-- Supplied records follows --
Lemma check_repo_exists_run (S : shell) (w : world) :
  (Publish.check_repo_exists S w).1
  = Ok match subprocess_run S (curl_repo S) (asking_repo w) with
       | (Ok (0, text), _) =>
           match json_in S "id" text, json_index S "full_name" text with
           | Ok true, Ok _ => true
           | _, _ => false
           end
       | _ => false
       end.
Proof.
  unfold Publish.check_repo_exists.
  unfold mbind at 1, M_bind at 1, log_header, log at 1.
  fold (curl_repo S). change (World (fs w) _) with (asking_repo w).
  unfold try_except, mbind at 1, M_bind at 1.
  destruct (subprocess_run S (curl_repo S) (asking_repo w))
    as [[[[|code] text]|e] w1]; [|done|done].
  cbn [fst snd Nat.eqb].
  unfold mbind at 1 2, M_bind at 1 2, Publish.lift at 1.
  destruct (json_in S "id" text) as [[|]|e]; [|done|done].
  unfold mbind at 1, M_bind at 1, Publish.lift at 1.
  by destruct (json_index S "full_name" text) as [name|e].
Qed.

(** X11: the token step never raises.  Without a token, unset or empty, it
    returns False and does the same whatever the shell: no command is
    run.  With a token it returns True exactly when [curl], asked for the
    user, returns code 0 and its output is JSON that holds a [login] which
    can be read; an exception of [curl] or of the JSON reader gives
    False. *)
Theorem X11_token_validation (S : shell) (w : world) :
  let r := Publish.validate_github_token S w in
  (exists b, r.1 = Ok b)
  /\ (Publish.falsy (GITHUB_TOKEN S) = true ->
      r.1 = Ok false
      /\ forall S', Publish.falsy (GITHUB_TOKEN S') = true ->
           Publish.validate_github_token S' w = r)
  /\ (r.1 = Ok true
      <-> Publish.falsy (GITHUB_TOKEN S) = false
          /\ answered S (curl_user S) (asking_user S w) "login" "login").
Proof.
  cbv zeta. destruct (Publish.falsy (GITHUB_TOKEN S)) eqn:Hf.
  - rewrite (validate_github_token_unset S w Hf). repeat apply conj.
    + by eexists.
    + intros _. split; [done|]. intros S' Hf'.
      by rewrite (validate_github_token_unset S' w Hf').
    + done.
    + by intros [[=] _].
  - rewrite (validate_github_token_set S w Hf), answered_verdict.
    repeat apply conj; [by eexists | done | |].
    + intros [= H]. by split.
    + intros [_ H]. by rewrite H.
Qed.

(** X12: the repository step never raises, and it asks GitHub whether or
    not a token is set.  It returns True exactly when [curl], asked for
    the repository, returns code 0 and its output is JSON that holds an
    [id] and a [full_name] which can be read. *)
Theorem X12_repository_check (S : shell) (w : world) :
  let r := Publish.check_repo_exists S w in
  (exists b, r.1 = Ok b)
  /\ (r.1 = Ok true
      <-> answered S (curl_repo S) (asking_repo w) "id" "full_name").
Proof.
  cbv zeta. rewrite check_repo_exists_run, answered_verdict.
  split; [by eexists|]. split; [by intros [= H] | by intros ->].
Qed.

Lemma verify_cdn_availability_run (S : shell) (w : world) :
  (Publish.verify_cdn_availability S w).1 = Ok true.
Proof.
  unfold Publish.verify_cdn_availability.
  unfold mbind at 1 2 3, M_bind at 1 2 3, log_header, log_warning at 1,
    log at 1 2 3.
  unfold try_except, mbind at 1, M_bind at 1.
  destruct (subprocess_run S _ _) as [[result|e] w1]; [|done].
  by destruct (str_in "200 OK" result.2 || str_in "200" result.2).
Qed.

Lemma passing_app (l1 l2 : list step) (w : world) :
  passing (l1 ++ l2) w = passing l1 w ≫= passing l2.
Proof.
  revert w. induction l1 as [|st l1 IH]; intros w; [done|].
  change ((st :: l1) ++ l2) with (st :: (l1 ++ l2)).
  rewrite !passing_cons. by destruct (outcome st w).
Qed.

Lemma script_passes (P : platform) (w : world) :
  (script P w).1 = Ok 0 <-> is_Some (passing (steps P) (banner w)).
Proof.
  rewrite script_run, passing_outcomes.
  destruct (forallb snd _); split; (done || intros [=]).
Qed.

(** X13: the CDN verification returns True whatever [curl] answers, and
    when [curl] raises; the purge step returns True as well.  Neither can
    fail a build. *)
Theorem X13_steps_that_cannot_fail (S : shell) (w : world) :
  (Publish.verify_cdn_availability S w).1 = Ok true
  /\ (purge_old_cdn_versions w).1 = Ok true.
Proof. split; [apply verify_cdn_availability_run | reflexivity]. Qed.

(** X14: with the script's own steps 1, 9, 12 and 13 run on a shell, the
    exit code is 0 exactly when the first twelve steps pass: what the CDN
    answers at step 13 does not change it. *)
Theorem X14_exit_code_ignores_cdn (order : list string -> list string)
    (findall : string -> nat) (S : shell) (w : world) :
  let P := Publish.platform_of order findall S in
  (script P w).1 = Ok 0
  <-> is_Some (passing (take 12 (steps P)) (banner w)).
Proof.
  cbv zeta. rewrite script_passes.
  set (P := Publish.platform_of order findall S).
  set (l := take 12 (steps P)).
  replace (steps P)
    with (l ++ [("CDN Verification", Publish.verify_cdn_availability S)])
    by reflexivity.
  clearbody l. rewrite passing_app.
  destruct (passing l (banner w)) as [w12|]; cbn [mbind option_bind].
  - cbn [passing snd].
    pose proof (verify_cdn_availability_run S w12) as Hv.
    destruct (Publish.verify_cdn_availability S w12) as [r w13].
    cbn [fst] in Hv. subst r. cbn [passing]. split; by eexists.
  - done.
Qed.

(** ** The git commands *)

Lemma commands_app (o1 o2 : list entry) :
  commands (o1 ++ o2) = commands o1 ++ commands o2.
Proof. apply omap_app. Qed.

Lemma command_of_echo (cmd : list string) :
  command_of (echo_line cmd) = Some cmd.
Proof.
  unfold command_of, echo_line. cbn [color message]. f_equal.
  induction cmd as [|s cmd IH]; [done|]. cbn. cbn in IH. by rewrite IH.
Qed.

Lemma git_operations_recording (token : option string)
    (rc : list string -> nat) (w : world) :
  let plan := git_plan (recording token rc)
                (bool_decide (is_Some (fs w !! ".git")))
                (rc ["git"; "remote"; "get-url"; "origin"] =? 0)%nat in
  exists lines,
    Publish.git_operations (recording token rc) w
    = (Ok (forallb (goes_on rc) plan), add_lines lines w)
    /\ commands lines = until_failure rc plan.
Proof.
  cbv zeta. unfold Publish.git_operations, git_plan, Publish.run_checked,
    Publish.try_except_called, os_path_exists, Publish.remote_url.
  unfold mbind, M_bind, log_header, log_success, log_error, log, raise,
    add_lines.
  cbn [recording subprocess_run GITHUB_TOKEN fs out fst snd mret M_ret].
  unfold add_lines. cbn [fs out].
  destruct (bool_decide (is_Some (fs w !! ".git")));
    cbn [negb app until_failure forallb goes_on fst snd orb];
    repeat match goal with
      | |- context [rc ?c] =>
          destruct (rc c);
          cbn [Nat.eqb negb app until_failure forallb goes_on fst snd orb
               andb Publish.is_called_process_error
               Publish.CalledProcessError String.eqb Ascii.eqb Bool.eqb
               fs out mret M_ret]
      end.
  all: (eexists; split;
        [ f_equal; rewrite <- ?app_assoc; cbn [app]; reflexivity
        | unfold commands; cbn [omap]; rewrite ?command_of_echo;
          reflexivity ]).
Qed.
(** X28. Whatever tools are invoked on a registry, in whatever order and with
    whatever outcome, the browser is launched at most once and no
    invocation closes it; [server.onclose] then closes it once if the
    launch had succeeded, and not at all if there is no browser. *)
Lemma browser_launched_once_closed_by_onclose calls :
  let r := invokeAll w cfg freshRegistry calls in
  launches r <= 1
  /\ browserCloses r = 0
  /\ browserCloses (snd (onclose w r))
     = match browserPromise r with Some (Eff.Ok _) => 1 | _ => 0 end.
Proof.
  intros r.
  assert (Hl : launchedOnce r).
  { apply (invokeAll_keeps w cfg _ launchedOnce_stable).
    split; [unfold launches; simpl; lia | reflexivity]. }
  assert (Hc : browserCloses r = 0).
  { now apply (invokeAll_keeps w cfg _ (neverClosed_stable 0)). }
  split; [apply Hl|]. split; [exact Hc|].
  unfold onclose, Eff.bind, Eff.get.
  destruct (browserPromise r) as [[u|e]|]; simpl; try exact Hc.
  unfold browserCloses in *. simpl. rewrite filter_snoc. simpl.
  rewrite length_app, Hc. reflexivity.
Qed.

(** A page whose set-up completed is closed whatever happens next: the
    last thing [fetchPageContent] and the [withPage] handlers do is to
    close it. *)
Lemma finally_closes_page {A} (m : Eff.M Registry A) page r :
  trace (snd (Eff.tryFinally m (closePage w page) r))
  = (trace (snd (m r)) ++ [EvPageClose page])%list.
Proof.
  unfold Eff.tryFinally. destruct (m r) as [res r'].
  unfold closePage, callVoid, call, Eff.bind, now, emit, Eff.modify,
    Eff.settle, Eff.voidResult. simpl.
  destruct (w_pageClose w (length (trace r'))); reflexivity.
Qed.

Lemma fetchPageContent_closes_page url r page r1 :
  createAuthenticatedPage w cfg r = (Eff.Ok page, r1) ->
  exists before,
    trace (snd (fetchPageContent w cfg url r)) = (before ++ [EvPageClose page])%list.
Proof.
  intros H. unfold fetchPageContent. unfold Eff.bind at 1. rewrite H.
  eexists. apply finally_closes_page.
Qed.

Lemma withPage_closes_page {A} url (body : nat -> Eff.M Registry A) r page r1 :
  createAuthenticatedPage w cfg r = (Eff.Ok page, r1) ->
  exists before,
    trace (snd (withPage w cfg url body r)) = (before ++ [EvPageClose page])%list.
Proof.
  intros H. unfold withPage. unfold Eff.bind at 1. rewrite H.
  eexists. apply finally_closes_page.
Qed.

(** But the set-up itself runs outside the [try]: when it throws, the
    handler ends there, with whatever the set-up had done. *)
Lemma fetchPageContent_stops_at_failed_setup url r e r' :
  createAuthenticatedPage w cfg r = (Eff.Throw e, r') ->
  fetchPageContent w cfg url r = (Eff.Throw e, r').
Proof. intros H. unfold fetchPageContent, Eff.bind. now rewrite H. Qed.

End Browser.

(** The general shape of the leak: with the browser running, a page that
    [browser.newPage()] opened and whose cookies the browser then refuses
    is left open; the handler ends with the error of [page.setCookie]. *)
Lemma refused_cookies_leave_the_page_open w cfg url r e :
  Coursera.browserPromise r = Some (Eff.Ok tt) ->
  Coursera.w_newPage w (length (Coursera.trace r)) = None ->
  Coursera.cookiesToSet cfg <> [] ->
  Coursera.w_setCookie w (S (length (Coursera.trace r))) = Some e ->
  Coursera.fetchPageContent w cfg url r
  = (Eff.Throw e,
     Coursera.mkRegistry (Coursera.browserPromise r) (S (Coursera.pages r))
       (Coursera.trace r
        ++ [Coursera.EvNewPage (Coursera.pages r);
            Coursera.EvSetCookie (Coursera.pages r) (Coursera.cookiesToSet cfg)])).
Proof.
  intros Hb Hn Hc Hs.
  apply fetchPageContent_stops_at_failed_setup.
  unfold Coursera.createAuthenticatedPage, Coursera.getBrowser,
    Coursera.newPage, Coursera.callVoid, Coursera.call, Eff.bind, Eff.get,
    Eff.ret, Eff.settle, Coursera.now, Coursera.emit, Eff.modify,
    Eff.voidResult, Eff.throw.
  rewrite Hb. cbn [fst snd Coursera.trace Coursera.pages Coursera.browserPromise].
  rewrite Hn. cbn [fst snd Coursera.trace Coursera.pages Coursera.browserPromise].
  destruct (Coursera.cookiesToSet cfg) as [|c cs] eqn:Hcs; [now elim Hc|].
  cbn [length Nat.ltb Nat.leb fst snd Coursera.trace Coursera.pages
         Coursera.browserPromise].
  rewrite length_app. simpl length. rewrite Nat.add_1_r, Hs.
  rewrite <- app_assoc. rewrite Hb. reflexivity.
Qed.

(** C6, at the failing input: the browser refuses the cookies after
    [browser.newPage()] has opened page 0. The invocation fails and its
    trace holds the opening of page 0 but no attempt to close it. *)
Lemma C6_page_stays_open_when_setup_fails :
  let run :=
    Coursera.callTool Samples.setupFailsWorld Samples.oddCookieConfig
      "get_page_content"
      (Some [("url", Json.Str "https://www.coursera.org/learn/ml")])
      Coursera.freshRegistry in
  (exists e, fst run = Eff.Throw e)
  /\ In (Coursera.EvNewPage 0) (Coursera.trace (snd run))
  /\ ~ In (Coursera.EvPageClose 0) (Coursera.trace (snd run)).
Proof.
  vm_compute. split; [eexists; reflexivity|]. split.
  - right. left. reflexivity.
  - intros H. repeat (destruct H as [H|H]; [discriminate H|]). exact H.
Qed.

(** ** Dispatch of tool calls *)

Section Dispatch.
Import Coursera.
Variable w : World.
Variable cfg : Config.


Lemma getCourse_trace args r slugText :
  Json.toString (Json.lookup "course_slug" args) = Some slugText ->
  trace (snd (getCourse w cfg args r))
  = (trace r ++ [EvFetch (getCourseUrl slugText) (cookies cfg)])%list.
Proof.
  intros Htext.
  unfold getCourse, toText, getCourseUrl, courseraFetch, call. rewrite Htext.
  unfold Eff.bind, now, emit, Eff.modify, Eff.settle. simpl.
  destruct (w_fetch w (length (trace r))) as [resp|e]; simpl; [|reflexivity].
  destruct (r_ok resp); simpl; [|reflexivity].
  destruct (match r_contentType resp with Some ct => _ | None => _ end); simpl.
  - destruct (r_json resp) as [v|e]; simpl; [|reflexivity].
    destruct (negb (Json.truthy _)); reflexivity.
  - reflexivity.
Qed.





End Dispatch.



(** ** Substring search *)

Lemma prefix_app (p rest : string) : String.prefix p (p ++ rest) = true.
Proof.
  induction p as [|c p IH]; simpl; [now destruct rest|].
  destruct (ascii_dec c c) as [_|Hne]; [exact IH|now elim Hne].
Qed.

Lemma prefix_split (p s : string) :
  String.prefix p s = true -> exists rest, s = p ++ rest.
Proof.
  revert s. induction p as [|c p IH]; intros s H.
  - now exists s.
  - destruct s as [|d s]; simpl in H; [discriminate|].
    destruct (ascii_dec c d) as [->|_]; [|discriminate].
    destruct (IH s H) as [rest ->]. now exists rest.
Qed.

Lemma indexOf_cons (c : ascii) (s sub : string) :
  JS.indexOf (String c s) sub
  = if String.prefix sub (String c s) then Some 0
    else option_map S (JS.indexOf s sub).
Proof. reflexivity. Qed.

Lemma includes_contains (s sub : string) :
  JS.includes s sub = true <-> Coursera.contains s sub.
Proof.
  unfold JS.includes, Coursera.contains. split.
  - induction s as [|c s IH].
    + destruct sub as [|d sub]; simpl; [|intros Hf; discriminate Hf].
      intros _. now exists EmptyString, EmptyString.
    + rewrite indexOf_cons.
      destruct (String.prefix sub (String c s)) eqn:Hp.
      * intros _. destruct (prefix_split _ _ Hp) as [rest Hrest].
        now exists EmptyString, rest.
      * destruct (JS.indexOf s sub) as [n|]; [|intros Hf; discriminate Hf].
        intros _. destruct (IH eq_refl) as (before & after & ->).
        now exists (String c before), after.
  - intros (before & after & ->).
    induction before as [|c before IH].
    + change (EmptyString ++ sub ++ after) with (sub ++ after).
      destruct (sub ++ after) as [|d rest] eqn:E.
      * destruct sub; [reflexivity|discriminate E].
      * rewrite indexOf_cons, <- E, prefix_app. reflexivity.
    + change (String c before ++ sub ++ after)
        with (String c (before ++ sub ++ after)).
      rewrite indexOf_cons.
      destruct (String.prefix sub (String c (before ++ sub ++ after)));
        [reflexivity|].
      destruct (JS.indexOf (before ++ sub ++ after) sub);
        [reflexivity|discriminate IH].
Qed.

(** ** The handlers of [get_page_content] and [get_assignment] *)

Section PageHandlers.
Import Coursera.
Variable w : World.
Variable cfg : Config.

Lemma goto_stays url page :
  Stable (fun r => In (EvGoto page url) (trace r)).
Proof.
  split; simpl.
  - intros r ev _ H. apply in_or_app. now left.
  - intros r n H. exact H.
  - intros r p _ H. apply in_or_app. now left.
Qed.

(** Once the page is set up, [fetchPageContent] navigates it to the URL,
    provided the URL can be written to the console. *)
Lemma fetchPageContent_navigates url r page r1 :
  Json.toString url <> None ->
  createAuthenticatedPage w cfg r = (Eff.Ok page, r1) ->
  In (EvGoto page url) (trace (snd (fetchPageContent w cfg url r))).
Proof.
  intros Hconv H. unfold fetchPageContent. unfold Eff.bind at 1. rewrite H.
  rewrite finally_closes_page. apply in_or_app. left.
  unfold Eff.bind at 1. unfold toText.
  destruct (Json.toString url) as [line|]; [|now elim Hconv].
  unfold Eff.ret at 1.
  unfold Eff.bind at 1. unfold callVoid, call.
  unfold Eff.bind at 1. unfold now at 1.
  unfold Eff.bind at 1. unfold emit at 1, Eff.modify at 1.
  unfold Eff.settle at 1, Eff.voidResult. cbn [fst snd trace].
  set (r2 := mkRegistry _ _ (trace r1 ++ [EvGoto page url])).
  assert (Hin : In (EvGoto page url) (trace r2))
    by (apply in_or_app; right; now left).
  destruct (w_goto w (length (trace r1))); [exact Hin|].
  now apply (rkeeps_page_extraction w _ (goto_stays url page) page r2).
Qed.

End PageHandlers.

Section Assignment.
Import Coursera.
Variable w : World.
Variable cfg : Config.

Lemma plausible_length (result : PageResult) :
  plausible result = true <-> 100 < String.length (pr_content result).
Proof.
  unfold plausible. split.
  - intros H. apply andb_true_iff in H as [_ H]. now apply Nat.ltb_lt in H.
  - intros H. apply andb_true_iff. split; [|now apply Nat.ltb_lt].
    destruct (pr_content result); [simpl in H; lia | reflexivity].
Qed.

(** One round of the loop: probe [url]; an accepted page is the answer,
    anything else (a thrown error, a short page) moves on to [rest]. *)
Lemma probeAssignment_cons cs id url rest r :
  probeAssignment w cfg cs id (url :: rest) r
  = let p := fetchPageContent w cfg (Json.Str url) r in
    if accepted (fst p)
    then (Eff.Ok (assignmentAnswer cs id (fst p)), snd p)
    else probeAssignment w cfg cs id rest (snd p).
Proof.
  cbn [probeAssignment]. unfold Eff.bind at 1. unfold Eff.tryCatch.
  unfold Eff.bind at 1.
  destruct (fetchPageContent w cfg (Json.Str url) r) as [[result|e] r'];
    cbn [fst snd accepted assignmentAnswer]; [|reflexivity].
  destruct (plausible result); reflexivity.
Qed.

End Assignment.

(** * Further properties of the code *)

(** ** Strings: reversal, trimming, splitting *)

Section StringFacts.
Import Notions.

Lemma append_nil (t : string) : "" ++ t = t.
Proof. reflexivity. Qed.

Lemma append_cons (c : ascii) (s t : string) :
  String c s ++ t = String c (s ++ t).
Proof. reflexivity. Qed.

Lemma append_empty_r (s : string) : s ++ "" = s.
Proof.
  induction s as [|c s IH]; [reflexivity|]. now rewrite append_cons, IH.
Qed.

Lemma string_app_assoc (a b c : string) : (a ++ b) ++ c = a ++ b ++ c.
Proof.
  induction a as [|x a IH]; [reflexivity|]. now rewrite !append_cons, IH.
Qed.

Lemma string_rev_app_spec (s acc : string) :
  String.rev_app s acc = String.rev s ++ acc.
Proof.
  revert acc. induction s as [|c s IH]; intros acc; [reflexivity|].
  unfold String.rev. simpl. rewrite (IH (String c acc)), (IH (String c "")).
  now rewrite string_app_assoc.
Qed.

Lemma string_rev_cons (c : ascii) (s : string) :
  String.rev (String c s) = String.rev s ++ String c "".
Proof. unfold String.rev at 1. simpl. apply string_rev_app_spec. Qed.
-- Supplied records concluded --
Every line above from the line with "plausible result = true" to the line with "Lemma string_rev_app_spec (s", both included, must be reproduced exactly, and no other line may appear.

  plausible result = true <-> 100 < String.length (pr_content result).
Proof.
  unfold plausible. split.
  - intros H. apply andb_true_iff in H as [_ H]. now apply Nat.ltb_lt in H.
  - intros H. apply andb_true_iff. split; [|now apply Nat.ltb_lt].
    destruct (pr_content result); [simpl in H; lia | reflexivity].
Qed.

(** One round of the loop: probe [url]; an accepted page is the answer,
    anything else (a thrown error, a short page) moves on to [rest]. *)
Lemma probeAssignment_cons cs id url rest r :
  probeAssignment w cfg cs id (url :: rest) r
  = let p := fetchPageContent w cfg (Json.Str url) r in
    if accepted (fst p)
    then (Eff.Ok (assignmentAnswer cs id (fst p)), snd p)
    else probeAssignment w cfg cs id rest (snd p).
Proof.
  cbn [probeAssignment]. unfold Eff.bind at 1. unfold Eff.tryCatch.
  unfold Eff.bind at 1.
  destruct (fetchPageContent w cfg (Json.Str url) r) as [[result|e] r'];
    cbn [fst snd accepted assignmentAnswer]; [|reflexivity].
  destruct (plausible result); reflexivity.
Qed.

End Assignment.

(** * Further properties of the code *)

(** ** Strings: reversal, trimming, splitting *)

Section StringFacts.
Import Notions.

Lemma append_nil (t : string) : "" ++ t = t.
Proof. reflexivity. Qed.

Lemma append_cons (c : ascii) (s t : string) :
  String c s ++ t = String c (s ++ t).
Proof. reflexivity. Qed.

Lemma append_empty_r (s : string) : s ++ "" = s.
Proof.
  induction s as [|c s IH]; [reflexivity|]. now rewrite append_cons, IH.
Qed.

Lemma string_app_assoc (a b c : string) : (a ++ b) ++ c = a ++ b ++ c.
Proof.
  induction a as [|x a IH]; [reflexivity|]. now rewrite !append_cons, IH.
Qed.

Lemma string_rev_app_spec (s acc : string) :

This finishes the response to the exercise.